Best current practices for acquiring and using domain names

Domain names enable the association of a computer resource such as an IP address to a user-friendly readable and easy-to-remember name, such as www.ssi.gouv.fr.

Recent news showed that domain name service providers are significant risk vectors. Their compromise can lead to traffic and e-mail interception, denial of service, or even website defacement.

The stakes related to the acquisition of domain names from service providers and their usage must be fully understood by CISO and system and network architects of all entities having an Internet presence.

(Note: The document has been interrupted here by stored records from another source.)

(** C17: Where the metadata of a change fits the view that it is applied to, the
    change refines the change of the view: the builder that took over a
    replicant says, after [ApplyDiff], what the change makes of the view of that
    replicant, or fails with the same error; the identifiers it returns name
    every table that is not the same; and whether it succeeds or fails, every
    replicant that was published before, and may share databases, buckets and
    lists with the new one, says what it said. *)
Theorem ApplyDiff_copy_on_write h old v m diff : says h old v -> vinv v -> diff_ok m diff v ->
  match v_diff m diff v with
  | Ok (ids, v') => exists b h', changed_from old m diff h = (Ret (b, ids), h') /\ says h' b v' /\ reports v v' ids /\ vinv v' /\
      forall l w, says h l w -> says h' l w
  | Err e => exists h', changed_from old m diff h = (Fail e, h') /\ forall l w, says h l w -> says h' l w
  end.
Proof using range_schemas_perm range_buckets_perm GL SL IL CL.
  intros Sy Iv Dk. destruct (new_from_run h old v Sy) as (h1 & F & bs & E1 & R & Fr1 & Lt). set (b := hp_next h) in *.
  assert (Keep : forall h', frame b b h h' -> forall l w, says h l w -> says h' l w).
  { intros h' Fr l w Sl. eapply says_frame; [exact Sl| |exact Fr]. destruct Sl as [? _]. lia. }
  pose proof (ApplyDiff_run b ∅ ∅ F bs h1 b v m diff R (proj1 Iv) Dk) as A. unfold changed_from.
  pose proof (v_diff_honest m diff v) as Hn. destruct (v_diff m diff v) as [[ids v']|e].
  - destruct A as (h2 & K2 & I2 & F2 & bs2 & E2 & R2 & Fr2). exists b, h2. destruct (Hn _ Iv Dk eq_refl) as [Rp Iv'].
    split; [erewrite bind_Ret by exact E1; by erewrite bind_Ret by exact E2|]. split; [|split; [done|split; [done|]]].
    + split; [pose proof (fr_next _ _ _ _ Fr2); lia|]. exists b, F2, bs2. eapply rep_mono; [exact R2|set_solver..].
    + apply Keep. by etransitivity.
  - destruct A as (h2 & E2 & Fr2). exists h2. split; [erewrite bind_Ret by exact E1; by erewrite bind_Fail by exact E2|].
    apply Keep. by etransitivity.
Qed.
End apply.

To answer these pitfalls, the French Network and Information Security Agency (ANSSI) publishes these guidelines: « Best Current Practices for Acquiring and Using Domain Names ». This document provides general guidance covering both organizational and technical aspects.

Recommendations cover:

• contractual requirements that domain name holders should consider during the acquisition process of a domain name from a service provider, including the availability of security mechanisms (registry lock, hardened authentication procedure, etc.) and service level agreements.
• guidance regarding system and network architecture for a robust and resilient deployment of authoritative name servers, including system hardening, deployment of mitigation strategies against distributed denial of service attacks, infrastructure diversification, and state-of-the-art follow-ups.

ANSSI encourages Internet stakeholders to internalize these guidelines and to follow them as closely and as soon as possible.